Bank of America research analyst Eric Dray, CFA, said in a client note on Monday that the sector's book values could trend downward over the coming quarters, dampening investor sentiment.
According to Bank of America, “the U.S. office sector faces headwinds from a delayed return to the office,” as evidenced by weak real rent growth of just 0.5% year-over-year in the fourth quarter of 2023 and a rise in vacancy rates to 19.6%.
Bank of America downgrade
Several mREITs were downgraded by BofA, reflecting the outlook for continued sector pressure.
Ares Commercial Real Estate Corporation (NYSE:ACRE): Downgraded to Underperform, new price target (PO) lowered to $7 from $11. Notable concerns include heavy investments in office and approaching portfolio maturities, recent credit issues and dividend cuts. Apollo Commercial Real Estate Finance (NYSE:ARI): Downgraded to Underperform, PO $10.50. The company indicated further dividend cuts are possible due to approaching high-profile maturities and narrow dividend coverage. Brightspire Capital (NYSE:BRSP): Downgraded to Underperform, PO $6.50. Despite recent improvement in portfolio credit quality, investments in pressured sectors such as U.S. office and Sunbelt apartment complexes are the driving factors. TPG RE Finance Trust (NYSE:TRTX): Downgraded to Underperform, PO raised to $6.50 from $6.00. Significant portfolio shrinkage and unresolved credit issues raise concerns about future dividend sustainability. Starwood Property Trust (NYSE:STWD): Downgraded to Neutral from Buy. PO cut to $21.50 from $22.50. Diversified portfolio with limited exposure to office is a positive, but visibility into upcoming maturities is unclear. Blackstone Mortgage Trust (NYSE:BXMT): Downgraded to Neutral from Buy. PO cut to $21 from $22. On the positive side, borrowers and sponsors continue to invest in real estate, but growing office exposure, high leverage and sizable near-term maturities are major concerns.
Future risks
“CRE fundamentals remain shaky and we expect CRE mREIT portfolios to face increasing pressure as interest rates remain elevated for an extended period of time,” Dray emphasized.

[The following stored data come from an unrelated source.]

(** * Clone Hero content ingestion: a shallow embedding of the services

    The development follows the Python sources
    - [src/services/content_manager.py]  (descriptor parsing, dedup store,
      the per-descriptor loop),
    - [src/services/content_utils.py]    (archive extraction, scratch
      directory handling),
    - [src/services/song_generator.py]   (chart writer, song processing),
    - [src/services/database_explorer.py], [src/services/service_manager.py]
      (queries on the songs table, the asynchronous wrappers),
    - [src/routes/content_manager.py], [src/routes/database_explorer.py],
      [src/routes/health.py], [src/routes/song_generator.py]  (the routes),
    - [src/database.py], [src/api/main.py]  (connection pool, schema
      script and start-up),
    and states the properties of the specification over it, followed by
    further properties of the same code.

    Strings are byte strings; dictionaries are [gmap]s; the file system
    and the songs table are explicit state; Python exceptions are a
    result type threaded through a small state-and-exception monad. *)

From Stdlib Require Import ZArith String Ascii List Bool Lia.
From Stdlib Require Import SpecFloat.
From stdpp Require Import gmap strings list fin_maps pretty sorting.

Local Open Scope string_scope.
Local Open Scope list_scope.
Local Open Scope Z_scope.

(* ===================================================================== *)
(** * Python values that the services pass around *)
(* ===================================================================== *)

(** Exceptions that the modelled library calls raise.  Only the class
    matters to the control flow. *)
Inductive exn :=
  | InterpolationSyntaxError (option_ : string)
  | InterpolationMissingOptionError (option_ : string)
  | InterpolationDepthError (option_ : string)
  | FileNotFoundError (p : list string)
  | FileExistsError (p : list string)
  | NotADirectoryError (p : list string)
  | IsADirectoryError (p : list string)
  | ShutilError (p : list string)
  | BadZipFile
  | NeedFirstVolume
  | RarCannotExec
  | BadRarFile
  | RuntimeError (msg : string)
  | OverflowError
  | ValueError.

Inductive result (A : Type) :=
  | Ok (a : A)
  | Raise (e : exn).
Arguments Ok {A} a.
Arguments Raise {A} e.

#[global] Instance result_ret : MRet result := fun _ a => Ok a.
#[global] Instance result_bind : MBind result := fun _ _ f r =>
  match r with
  | Ok a => f a
  | Raise e => Raise e
  end.

(* ===================================================================== *)
(** * Strings: [str.strip], [str.lower] *)
(* ===================================================================== *)

Module Str.

(** ASCII characters that [str.strip()] removes. *)
Definition is_space (c : ascii) : bool :=
  let n := nat_of_ascii c in
  ((9 <=? n)%nat && (n <=? 13)%nat) || ((28 <=? n)%nat && (n <=? 32)%nat).

Fixpoint lstrip (s : string) : string :=
  match s with
  | String c s' => if is_space c then lstrip s' else s
  | EmptyString => EmptyString
  end.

Analysts stressed that variable rates are the norm for CRE loans, as rising rates could threaten property values and the ability to refinance, leading to increased defaults and forced capital injections by borrowers.
Despite the current discount to CRE mREIT stocks, Bank of America's analysis suggests risks are tilted toward further downside. Weaker fundamentals in the office sector, combined with high leverage levels among mREITs, could amplify the impact of bad loans and drive book values down further.
Market reaction
Ares Commercial Real Estate shares fell 3.2% on Monday, extending their year-to-date decline to 28%. Apollo Commercial Real Estate Finance shares fell more than 4% to $10.29. Brightspire Capital shares fell more than 5% and are on track for their worst closing since early August 2023. Starwood Property Trust and TPG ReFinance Trust both fell 2%. Blackstone Mortgage Trust shares fell nearly 3%.